How we made editing a 20 GB JSON file in the browser possible

You cannot load 20 GB into a JavaScript string. You cannot even load it into RAM on most machines. So how do you let someone double-click a value and change it? With a data structure from 1974 and one coordinate trick.

json huge file piece table data structures editing

The problem

Fast JSON Viewer opens files up to 20 GB by refusing to ever hold the file. The File you drop stays on disk; the viewer streams it through workers once to validate it and build a sparse index, and after that it reads only the few kilobytes your viewport needs, with file.slice(start, end). Nothing in the app scales with file size. That is the entire reason it works.

Editing looks like the natural next feature, and it looks impossible under that rule. Every intuition about editing text assumes the document is a string in memory: change a character, splice the string. But a 20 GB document cannot be a string. V8 caps a single string at roughly half a gigabyte; an ArrayBuffer that size will fail to allocate on most machines; and even a machine with 64 GB of RAM would spend minutes copying bytes around for every keystroke. The naive plan is dead before the first edit.

Worse, the viewer's machinery is aggressively read-only. The sparse line index maps display lines to byte offsets in the original file. The collapse index — up to 25 million entries in typed arrays — stores byte offsets in the original file. Search results are byte offsets in the original file. Change one value from 3.14 to 99.9 and every offset after it is wrong by one byte. Rebuilding those indexes per keystroke means re-scanning 20 GB per keystroke.

So the constraints are: never materialize the document, never rewrite the indexes, and still let the user change any value and download the result. All three at once.

The technique: stop editing the file

The answer is old. It powered Bravo, the first WYSIWYG editor, in the 1970s, and it powers VS Code today: the piece table. The idea is that you never edit the original bytes at all. The original file stays frozen exactly as it was opened. The document becomes a recipe — an ordered list of pieces, where each piece says "copy this range of the original file" or "copy this range of a small buffer holding text the user typed."

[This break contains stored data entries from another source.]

(** Strategy 2: the PIL image itself, with a shorter prompt. *)
Definition _analyze_with_pil (image_bytes : list Z)
    (deepskin_results : Response) (st : State W)
    : NarrativeResult * State W :=
  let st := record (Entered "pil") st in
  match (image <- open_rgb image_bytes ;;
         image <- thumbnail sv image (1024, 1024)%nat ;;
         prompt <- short_prompt sv (results_pwat deepskin_results)
                     (results_severity deepskin_results) ;;
         Ok [TextPart prompt; ImagePart image])%exc with
  | Ok contents => send "pil" None contents st
  | Raise e => (StrategyFailed e "pil", st)
  end.

(** Strategy 3: a fixed prompt and the image, without any context. *)
Definition _analyze_simple (image_bytes : list Z) (st : State W)
    : NarrativeResult * State W :=
  let st := record (Entered "simple") st in
  match (image <- open_rgb image_bytes ;;
         Ok [TextPart "Describe this wound image. What do you see?";
             ImagePart image])%exc with
  | Ok contents =>
      send "simple" (Some "Analysis without Deepskin context") contents st
  | Raise e => (StrategyFailed e "simple", st)
  end.

(** [not self.available or not self.client or not self.model_name] *)
Definition not_ready : bool :=
  (negb (available self) || negb (client self)
   || match model_name self with
      | Some m => String.eqb m ""
      | None => true
      end)%bool.

Definition analyze_wound (image_bytes : list Z) (deepskin_results : Response)
    (st : State W) : NarrativeResult * State W :=
  if not_ready then
    (Unavailable "Gemini not available" "Check API key and model access"
       (fallback_models self), st)
  else
    let '(result, st1) := _analyze_with_bytes image_bytes deepskin_results st in
    if succeeded result then (result, st1)
    else
      let '(result, st2) :=
        _analyze_with_pil image_bytes deepskin_results st1 in
      if succeeded result then (result, st2)
      else
        let '(result, st3) := _analyze_simple image_bytes st2 in
        if succeeded result then (result, st3)
        else
          (AllFailed "All analysis strategies failed"
             (get_error result "Unknown error"), st3).

End Client.

(** What a run of one strategy leaves behind: a result tagged with the
    strategy, a failure record when it did not succeed, and only events of
    that strategy appended to the trace. *)
Definition strategy_run {W : Type} (tag : string)
    (run : State W -> NarrativeResult * State W) : Prop :=
  forall st r st',
    run st = (r, st') ->
    get_strategy r = Some tag /\
    (succeeded r = false -> exists e, r = StrategyFailed e tag) /\
    exists evs,
      trace st' = (trace st ++ evs)%list /\
      Forall (fun ev => event_strategy ev = tag) evs.

End Gemini.

(* ===================================================================== *)
(** ** Stub collaborators                                                  *)
(* ===================================================================== *)

(** Small executable stand-ins for the libraries, used to run the model on
    concrete inputs.  The toy codec reads a buffer [h :: w :: samples]. *)

Definition toy_imdecode (buf : list Z) : exc (option (Image Z)) :=
  match buf with
  | [] => Raise "cv2.error: (-215:Assertion failed) !buf.empty()"
  | h :: w :: samples =>
      if (Z.of_nat (length samples) =? h * w * 3) && (0 <=? h) && (0 <=? w)
      then Ok (Some (mkImage (Z.to_nat h) (Z.to_nat w) samples))
      else Ok None
  | _ => Ok None
  end.

(** One single-point contour per set pixel, as OpenCV reports isolated
    pixels. *)
Definition toy_findContours (m : Mask) : list Contour :=
  match shape m with
  | [h; w] =>
      flat_map (fun p => if is_set (nth p (data m) 0)
                         then [[(Z.of_nat (p mod w), Z.of_nat (p / w))]]
                         else [])
               (seq 0 (h * w))
  | _ => []
  end.

Definition toy_boundingRect (c : Contour) : Z * Z * Z * Z :=
  match c with
  | [] => (0, 0, 0, 0)
  | (x, y) :: rest =>
      let x0 := fold_right Z.min x (map fst rest) in
      let x1 := fold_right Z.max x (map fst rest) in
      let y0 := fold_right Z.min y (map snd rest) in
      let y1 := fold_right Z.max y (map snd rest) in
      (x0, y0, x1 - x0 + 1, y1 - y0 + 1)
  end.

(** A square root good to three decimals. *)
Definition toy_sqrt (q : Q) : Q :=
  Qmake (Z.sqrt (Qfloor (q * 1000000))) 1000.

Definition toy_cv : Cv2 :=
  {| imdecode := toy_imdecode;
     imencode := fun _ _ samples => Ok samples;
     b64encode := fun buffer => if Nat.eqb (length buffer) 0 then "" else "QUJD";
     findContours := toy_findContours;
     contourArea := fun c => inject_Z (Z.of_nat (length c) - 1);
     arcLength := fun c _ => inject_Z (Z.of_nat (length c) - 1);
     boundingRect := toy_boundingRect;
     contour_stroke := fun _ _ _ _ => false;
     text_stroke := fun _ _ _ _ => false;
     np_sqrt := toy_sqrt |}.

(** Wound where the red sample is at least 200, body where the green one
    is at least 100, background elsewhere. *)
Fixpoint toy_classes (samples : list Z) : list Z :=
  match samples with
  | r :: g :: b :: rest =>
      (if 200 <=? r then [255; 0; 0]
       else if 100 <=? g then [0; 255; 0]
       else [0; 0; 255]) ++ toy_classes rest
  | _ => []
  end%list.

Definition toy_segmentation (rgb : Image Z) : exc (ndarray Z) :=
  if Nat.eqb (height rgb * width rgb) 0 then Raise "empty image"
  else Ok (mkArr [height rgb; width rgb; 3%nat] (toy_classes (pixels rgb))).

(** The ring around the wound: on these tiny rasters a 200 x 200 kernel
    reaches every pixel outside the wound. *)
Definition toy_perilesion (mask : Mask) (ksize : nat * nat) : exc Mask :=
  Ok (mkArr (shape mask)
        (map (fun v => if any_set mask && negb (is_set v) then 255 else 0)
             (data mask))).

Definition toy_features (rgb : Image Z) (mask : Mask) (prefix : string)
    : exc (Dict PyVal) :=
  if any_set mask
  then Ok [(prefix ++ "_area", VInt (count_set mask));
           (prefix ++ "_Mean_red", VFloat (Finite (2001234567 # 10000000)))]
  else Raise "empty mask".

Definition toy_score (rgb : Image Z) (seg : ndarray Z) (ksize : nat * nat)
    : exc pyfloat :=
  if any_set (channel 0 seg) then Ok (Finite 12) else Raise "no wound".

Definition toy_ds : Deepskin :=
  {| wound_segmentation := toy_segmentation;
     get_perilesion_mask := toy_perilesion;
     imfill := fun m => Ok m;
     evaluate_features := toy_features;
     evaluate_PWAT_score := toy_score |}.

(** A 2 x 2 photograph in B, G, R order: one wound pixel, two body pixels,
    one background pixel; and one without any wound pixel. *)
Definition toy_photo : list Z :=
  [2; 2;  10; 10; 250;  20; 120; 20;  20; 130; 20;  5; 5; 5].


(** Stand-ins for PIL and the remote model; the remote state counts the
    requests received.  The model refuses raw bytes, or every request when
    [down]. *)
Definition has_bytes_part (contents : list Gemini.Part) : bool :=
  existsb (fun p => match p with
                    | Gemini.BytesPart _ _ => true
                    | _ => false
                    end) contents.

Before any edit, the recipe is one line long:

// The document = the whole base file, verbatim.
pieces = [
  { src: BASE, off: 0, len: 21_474_836_480 }   // all 20 GB, by reference
]
addBuffer = []                                  // nothing typed yet

That piece does not contain 20 GB. It contains three numbers. It points at the file on disk, the same way the viewer's paint path always has.

A simple example

Say the file contains this, and the user double-clicks 3.14 and types 99.9:

{"name":"Ada Lovelace","pi":3.14,"flag":false}
                             ^^^^
                             bytes 28–32

Editing = splitting one piece into three. The typed text goes into the append-only addBuffer; the old bytes are simply no longer referenced:

// After replaceRange(28, 32, "99.9"):
addBuffer = "99.9"

pieces = [
  { src: BASE, off: 0,  len: 28 },   // {"name":"Ada Lovelace","pi":
  { src: ADD,  off: 0,  len: 4  },   // 99.9   ← the user's text
  { src: BASE, off: 32, len: 14 },   // ,"flag":false}
]

Reading the document back means walking the recipe: 28 bytes from the file, 4 bytes from the buffer, 14 bytes from the file. Concatenated, that is the edited document — and at no point did it exist as one contiguous thing. On the 20 GB file the picture is identical, just with bigger numbers:

  BASE file (20 GB, immutable, on disk)
  ┌──────────────────┬──────┬────────────────────┐
  │   bytes 0…12G    │ XXXX │   bytes 12G+4…20G  │
  └──────────────────┴──────┴────────────────────┘
            │            ✕             │
            │       (replaced — no     │
            │      longer referenced)  │
            ▼                          ▼
  pieces:
  ┌──────────────────┐  ┌────────────┐  ┌──────────────────┐
  │ BASE 0 … 12G     │→ │ ADD "99.9" │→ │ BASE 12G+4 … 20G │
  └──────────────────┘  └──────▲─────┘  └──────────────────┘
                               │
                    addBuffer (the user's bytes, in RAM)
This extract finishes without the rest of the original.